┌─ Record extracts

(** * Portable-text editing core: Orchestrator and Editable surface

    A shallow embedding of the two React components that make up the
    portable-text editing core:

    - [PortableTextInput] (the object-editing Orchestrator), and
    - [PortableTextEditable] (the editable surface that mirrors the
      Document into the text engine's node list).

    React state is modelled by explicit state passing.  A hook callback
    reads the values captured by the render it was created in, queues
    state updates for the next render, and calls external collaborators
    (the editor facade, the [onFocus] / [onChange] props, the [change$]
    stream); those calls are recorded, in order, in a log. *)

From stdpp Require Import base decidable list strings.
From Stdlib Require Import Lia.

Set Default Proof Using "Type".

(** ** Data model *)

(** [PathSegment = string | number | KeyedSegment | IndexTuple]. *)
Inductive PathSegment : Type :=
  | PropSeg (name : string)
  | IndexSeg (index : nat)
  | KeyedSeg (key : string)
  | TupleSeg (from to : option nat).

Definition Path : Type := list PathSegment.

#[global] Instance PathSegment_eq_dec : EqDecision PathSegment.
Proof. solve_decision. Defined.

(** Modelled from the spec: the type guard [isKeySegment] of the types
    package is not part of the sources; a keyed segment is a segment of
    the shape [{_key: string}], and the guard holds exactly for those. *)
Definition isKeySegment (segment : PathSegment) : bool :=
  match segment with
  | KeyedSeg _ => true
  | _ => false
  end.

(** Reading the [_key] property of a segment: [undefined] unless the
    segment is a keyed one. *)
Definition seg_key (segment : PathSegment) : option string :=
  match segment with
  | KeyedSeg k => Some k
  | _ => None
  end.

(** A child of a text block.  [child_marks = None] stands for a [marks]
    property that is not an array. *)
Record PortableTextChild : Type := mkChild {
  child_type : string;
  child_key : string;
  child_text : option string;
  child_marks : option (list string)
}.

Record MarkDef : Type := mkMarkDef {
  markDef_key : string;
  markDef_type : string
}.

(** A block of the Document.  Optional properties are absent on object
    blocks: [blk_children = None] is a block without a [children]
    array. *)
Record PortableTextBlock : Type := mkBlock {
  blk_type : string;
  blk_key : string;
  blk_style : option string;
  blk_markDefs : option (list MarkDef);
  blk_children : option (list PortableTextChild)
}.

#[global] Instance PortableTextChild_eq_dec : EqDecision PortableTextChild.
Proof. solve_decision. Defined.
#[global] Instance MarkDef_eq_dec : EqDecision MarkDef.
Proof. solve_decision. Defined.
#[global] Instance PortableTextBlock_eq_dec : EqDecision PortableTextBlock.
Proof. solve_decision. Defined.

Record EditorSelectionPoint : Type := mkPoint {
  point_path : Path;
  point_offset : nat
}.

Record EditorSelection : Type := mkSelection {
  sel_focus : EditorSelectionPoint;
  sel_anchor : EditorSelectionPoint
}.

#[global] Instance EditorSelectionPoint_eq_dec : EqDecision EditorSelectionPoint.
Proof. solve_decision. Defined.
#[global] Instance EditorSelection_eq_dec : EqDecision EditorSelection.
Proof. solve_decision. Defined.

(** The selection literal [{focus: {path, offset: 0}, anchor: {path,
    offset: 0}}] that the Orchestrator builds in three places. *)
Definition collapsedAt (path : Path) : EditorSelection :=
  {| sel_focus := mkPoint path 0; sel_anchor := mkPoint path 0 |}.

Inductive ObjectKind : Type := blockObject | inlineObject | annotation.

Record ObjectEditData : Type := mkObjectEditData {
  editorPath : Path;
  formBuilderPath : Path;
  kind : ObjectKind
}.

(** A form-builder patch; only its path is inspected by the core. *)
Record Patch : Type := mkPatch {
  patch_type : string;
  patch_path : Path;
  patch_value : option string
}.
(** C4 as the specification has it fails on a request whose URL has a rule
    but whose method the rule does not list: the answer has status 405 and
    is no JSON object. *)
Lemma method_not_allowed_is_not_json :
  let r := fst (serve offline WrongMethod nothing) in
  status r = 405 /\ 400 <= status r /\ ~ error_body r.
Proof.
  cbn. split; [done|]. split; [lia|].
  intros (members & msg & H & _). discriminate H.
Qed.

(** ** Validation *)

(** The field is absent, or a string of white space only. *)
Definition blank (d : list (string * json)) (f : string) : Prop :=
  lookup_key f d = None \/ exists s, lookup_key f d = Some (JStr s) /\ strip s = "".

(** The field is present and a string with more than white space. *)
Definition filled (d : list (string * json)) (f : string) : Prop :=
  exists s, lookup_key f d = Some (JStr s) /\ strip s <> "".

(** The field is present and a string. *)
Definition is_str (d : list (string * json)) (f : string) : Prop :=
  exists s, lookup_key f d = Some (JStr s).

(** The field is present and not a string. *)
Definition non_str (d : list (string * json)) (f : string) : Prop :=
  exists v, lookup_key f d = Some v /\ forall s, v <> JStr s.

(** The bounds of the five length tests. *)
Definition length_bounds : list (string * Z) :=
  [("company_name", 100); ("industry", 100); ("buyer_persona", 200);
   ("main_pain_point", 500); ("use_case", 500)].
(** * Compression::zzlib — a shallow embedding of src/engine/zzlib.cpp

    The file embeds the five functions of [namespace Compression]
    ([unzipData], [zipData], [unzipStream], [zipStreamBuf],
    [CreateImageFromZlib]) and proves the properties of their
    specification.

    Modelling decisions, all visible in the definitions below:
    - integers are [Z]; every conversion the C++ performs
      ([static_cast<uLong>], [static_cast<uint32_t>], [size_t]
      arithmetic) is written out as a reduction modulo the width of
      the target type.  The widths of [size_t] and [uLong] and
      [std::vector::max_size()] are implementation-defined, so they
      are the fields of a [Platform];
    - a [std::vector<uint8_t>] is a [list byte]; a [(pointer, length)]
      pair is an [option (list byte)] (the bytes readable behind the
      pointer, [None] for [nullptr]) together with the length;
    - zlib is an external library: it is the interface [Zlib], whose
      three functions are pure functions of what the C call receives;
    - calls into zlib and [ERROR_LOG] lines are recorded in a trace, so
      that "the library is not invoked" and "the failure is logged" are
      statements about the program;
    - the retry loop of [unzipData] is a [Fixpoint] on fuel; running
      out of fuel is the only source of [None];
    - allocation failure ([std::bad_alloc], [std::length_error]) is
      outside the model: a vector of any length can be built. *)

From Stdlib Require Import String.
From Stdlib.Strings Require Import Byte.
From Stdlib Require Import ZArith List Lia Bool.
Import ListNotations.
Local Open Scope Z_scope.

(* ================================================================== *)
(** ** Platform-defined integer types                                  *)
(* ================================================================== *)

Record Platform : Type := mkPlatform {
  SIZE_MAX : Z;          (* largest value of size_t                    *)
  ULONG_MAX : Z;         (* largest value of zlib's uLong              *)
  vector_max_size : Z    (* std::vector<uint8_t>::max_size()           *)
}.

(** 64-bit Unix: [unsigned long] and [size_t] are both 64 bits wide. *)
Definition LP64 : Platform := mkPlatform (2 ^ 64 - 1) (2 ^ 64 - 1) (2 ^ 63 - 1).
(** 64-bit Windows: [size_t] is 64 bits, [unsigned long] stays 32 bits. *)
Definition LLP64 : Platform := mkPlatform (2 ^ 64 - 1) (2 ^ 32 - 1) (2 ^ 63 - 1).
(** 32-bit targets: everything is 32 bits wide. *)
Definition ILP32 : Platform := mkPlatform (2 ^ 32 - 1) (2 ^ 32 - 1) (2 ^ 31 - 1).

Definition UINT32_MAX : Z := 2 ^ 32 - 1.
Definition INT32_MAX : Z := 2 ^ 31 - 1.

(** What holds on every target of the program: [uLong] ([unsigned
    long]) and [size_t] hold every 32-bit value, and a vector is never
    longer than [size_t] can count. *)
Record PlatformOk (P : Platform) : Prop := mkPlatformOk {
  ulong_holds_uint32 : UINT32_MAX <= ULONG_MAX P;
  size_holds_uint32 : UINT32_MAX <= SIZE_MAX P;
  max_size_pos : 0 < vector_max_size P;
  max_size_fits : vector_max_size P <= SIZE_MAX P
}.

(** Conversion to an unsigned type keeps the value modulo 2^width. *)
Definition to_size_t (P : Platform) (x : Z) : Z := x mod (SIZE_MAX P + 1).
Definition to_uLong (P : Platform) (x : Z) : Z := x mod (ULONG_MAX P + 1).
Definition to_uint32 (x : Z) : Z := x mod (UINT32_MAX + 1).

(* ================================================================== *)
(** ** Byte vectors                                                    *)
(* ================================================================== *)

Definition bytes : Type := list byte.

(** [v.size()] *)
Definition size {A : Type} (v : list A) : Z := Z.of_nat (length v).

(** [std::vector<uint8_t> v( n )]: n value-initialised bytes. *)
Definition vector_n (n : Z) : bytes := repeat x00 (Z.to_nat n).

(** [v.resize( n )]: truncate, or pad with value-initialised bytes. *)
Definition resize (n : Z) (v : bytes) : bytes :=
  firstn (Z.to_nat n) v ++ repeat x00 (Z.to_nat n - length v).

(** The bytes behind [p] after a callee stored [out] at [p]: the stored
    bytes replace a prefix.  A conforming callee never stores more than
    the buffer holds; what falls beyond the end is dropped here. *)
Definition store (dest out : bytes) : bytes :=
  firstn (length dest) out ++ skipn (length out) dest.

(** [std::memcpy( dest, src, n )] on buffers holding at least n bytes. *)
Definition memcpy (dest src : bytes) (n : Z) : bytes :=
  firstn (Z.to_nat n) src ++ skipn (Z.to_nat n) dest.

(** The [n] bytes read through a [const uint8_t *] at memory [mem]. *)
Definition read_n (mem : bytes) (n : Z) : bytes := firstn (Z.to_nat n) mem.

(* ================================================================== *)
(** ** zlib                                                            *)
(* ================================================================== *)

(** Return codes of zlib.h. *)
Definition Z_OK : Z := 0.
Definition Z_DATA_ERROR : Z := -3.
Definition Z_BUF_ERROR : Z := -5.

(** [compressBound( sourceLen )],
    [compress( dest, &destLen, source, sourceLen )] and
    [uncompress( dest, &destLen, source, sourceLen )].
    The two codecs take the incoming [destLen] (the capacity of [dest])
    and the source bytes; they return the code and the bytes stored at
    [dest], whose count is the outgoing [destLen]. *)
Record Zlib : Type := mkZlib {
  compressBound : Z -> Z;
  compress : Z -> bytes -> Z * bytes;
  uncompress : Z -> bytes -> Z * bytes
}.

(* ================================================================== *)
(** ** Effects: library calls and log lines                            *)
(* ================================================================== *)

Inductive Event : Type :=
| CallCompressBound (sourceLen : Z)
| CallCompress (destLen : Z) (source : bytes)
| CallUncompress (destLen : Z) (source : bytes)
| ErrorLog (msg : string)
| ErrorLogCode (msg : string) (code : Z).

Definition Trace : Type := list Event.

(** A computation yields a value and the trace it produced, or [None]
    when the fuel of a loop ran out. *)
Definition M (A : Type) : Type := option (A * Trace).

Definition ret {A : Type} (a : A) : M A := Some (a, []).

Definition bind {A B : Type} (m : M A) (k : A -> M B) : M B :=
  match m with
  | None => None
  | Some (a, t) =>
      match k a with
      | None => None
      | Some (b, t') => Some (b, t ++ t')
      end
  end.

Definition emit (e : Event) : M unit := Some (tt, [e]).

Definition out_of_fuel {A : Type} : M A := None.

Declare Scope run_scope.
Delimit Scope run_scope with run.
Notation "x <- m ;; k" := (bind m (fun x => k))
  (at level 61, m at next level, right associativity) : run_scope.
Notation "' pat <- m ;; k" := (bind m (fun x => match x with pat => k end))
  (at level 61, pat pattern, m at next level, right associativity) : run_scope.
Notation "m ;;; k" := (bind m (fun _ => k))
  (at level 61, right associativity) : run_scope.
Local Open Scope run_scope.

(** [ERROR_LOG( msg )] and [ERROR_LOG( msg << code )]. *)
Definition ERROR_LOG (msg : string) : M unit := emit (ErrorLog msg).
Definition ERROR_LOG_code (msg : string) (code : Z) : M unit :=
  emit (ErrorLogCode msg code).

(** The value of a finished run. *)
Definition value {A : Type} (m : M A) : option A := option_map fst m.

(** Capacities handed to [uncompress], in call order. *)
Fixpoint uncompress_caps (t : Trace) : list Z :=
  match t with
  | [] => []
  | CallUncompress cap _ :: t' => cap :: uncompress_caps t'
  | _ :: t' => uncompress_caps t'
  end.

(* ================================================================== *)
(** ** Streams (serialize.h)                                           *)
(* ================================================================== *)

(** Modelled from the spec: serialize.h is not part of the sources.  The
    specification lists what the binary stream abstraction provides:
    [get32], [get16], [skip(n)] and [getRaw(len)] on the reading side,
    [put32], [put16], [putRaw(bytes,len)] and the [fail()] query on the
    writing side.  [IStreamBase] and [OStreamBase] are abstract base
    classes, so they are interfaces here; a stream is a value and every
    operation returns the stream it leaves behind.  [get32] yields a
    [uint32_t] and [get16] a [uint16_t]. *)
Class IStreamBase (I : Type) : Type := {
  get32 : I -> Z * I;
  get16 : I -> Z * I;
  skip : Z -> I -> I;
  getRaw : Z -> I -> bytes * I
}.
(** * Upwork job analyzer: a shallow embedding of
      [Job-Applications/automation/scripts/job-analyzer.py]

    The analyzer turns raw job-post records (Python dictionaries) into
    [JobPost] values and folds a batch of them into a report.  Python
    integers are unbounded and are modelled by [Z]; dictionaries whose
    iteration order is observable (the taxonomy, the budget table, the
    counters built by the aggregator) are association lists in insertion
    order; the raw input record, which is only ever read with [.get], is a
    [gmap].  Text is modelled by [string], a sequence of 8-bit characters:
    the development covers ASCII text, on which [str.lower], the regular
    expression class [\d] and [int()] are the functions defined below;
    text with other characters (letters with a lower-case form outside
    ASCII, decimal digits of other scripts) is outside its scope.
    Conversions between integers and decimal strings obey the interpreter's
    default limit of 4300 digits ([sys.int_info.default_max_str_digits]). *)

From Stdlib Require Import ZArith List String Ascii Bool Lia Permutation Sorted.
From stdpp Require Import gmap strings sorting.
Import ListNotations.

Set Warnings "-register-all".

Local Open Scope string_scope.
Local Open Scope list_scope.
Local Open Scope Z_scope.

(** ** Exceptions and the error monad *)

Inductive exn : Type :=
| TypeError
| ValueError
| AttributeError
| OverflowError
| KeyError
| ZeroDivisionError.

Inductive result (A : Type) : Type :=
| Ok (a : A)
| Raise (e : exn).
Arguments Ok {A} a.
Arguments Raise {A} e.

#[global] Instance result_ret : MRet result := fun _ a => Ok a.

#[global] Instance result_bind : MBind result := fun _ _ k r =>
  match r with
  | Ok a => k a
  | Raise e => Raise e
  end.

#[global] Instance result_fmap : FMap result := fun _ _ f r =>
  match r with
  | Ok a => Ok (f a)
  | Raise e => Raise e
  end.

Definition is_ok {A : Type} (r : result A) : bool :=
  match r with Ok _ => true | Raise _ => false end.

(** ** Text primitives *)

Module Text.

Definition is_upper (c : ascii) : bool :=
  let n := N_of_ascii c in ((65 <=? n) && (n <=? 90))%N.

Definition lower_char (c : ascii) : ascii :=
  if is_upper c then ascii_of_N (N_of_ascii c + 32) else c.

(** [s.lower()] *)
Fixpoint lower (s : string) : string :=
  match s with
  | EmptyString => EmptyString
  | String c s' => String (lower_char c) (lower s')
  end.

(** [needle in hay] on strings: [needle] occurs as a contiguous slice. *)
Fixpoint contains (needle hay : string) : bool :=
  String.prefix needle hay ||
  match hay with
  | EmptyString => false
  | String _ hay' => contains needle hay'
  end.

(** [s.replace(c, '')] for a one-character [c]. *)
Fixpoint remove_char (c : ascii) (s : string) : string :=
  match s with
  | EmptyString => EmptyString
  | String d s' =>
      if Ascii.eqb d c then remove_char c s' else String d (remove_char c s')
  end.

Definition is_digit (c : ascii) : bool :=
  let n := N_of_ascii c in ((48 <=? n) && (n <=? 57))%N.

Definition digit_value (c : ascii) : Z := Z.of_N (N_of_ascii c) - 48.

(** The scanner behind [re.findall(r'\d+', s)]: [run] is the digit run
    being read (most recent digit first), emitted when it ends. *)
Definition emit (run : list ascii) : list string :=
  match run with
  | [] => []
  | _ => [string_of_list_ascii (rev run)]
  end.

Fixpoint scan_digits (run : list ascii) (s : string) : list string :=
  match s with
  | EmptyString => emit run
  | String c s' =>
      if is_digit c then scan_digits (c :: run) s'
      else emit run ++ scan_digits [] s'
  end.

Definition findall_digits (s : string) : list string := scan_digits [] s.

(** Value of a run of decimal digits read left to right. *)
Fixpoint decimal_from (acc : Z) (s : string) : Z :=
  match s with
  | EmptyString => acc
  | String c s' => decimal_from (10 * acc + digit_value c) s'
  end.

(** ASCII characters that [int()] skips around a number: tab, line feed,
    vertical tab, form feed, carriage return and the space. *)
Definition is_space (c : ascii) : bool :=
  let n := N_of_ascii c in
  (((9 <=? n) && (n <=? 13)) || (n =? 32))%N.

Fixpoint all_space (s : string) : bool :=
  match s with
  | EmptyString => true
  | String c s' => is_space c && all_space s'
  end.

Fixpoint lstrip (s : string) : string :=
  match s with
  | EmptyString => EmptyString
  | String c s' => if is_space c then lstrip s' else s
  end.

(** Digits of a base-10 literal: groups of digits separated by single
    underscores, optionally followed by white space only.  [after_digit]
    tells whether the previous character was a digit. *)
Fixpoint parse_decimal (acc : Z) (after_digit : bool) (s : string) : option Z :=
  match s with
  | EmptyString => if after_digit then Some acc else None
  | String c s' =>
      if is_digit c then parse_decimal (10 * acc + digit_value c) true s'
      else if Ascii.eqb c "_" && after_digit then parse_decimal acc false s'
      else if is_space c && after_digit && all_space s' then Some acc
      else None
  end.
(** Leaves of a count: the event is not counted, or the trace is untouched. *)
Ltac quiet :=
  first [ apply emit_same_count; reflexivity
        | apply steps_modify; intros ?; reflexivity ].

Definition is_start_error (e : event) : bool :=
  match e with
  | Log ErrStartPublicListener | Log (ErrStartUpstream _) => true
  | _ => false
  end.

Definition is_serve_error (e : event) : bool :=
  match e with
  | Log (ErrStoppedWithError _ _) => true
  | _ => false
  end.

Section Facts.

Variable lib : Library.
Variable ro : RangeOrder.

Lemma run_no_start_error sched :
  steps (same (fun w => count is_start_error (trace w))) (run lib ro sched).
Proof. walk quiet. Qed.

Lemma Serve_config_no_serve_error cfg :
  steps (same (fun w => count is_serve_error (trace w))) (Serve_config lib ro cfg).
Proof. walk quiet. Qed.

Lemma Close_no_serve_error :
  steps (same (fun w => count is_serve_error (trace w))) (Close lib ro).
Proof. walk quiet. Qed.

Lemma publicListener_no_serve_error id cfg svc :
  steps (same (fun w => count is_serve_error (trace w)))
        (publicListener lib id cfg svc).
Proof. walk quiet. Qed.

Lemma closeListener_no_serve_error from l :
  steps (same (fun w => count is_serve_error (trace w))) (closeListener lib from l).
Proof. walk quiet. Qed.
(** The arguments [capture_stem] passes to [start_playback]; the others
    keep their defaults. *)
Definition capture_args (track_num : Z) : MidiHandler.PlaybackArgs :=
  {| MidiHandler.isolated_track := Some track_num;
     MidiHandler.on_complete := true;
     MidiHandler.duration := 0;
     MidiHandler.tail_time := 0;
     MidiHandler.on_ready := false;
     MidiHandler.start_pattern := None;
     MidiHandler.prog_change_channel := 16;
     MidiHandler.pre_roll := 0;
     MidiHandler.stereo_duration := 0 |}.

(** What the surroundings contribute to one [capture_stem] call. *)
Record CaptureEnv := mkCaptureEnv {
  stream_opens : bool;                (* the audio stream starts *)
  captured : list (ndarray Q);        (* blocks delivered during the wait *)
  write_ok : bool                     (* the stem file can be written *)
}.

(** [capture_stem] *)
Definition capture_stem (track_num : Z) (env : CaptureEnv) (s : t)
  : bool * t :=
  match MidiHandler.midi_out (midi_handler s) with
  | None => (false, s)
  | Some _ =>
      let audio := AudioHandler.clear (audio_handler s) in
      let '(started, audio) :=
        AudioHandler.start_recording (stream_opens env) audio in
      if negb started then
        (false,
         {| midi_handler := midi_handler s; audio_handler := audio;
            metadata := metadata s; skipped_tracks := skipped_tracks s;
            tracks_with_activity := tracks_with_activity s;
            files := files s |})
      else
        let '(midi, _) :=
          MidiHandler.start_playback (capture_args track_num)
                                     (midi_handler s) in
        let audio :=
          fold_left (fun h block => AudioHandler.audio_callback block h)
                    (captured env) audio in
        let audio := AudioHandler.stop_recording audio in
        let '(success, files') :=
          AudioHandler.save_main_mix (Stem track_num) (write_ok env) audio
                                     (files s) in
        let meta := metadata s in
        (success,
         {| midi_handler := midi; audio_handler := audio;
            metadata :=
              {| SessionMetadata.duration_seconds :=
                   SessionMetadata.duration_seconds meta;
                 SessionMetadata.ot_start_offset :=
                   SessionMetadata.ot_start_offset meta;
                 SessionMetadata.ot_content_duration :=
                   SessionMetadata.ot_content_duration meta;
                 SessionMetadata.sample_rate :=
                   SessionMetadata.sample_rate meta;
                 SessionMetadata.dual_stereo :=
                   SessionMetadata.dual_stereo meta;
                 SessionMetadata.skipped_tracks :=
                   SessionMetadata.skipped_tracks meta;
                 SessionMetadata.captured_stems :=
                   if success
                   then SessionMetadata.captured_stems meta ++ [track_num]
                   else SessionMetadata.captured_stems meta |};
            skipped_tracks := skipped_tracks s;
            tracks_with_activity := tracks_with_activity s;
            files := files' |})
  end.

└─

▶ **Exercise**
Beginning with the line above that contains "From Stdlib Require Import String.", copy each line exactly up to and including the line that contains "(** What holds", and go no further.

▶ **Output**
From Stdlib Require Import String.
From Stdlib.Strings Require Import Byte.
From Stdlib Require Import ZArith List Lia Bool.
Import ListNotations.
Local Open Scope Z_scope.

(* ================================================================== *)
(** ** Platform-defined integer types                                  *)
(* ================================================================== *)

Record Platform : Type := mkPlatform {
  SIZE_MAX : Z;          (* largest value of size_t                    *)
  ULONG_MAX : Z;         (* largest value of zlib's uLong              *)
  vector_max_size : Z    (* std::vector<uint8_t>::max_size()           *)
}.

(** 64-bit Unix: [unsigned long] and [size_t] are both 64 bits wide. *)
Definition LP64 : Platform := mkPlatform (2 ^ 64 - 1) (2 ^ 64 - 1) (2 ^ 63 - 1).
(** 64-bit Windows: [size_t] is 64 bits, [unsigned long] stays 32 bits. *)
Definition LLP64 : Platform := mkPlatform (2 ^ 64 - 1) (2 ^ 32 - 1) (2 ^ 63 - 1).
(** 32-bit targets: everything is 32 bits wide. *)
Definition ILP32 : Platform := mkPlatform (2 ^ 32 - 1) (2 ^ 32 - 1) (2 ^ 31 - 1).

Definition UINT32_MAX : Z := 2 ^ 32 - 1.
Definition INT32_MAX : Z := 2 ^ 31 - 1.

(** What holds on every target of the program: [uLong] ([unsigned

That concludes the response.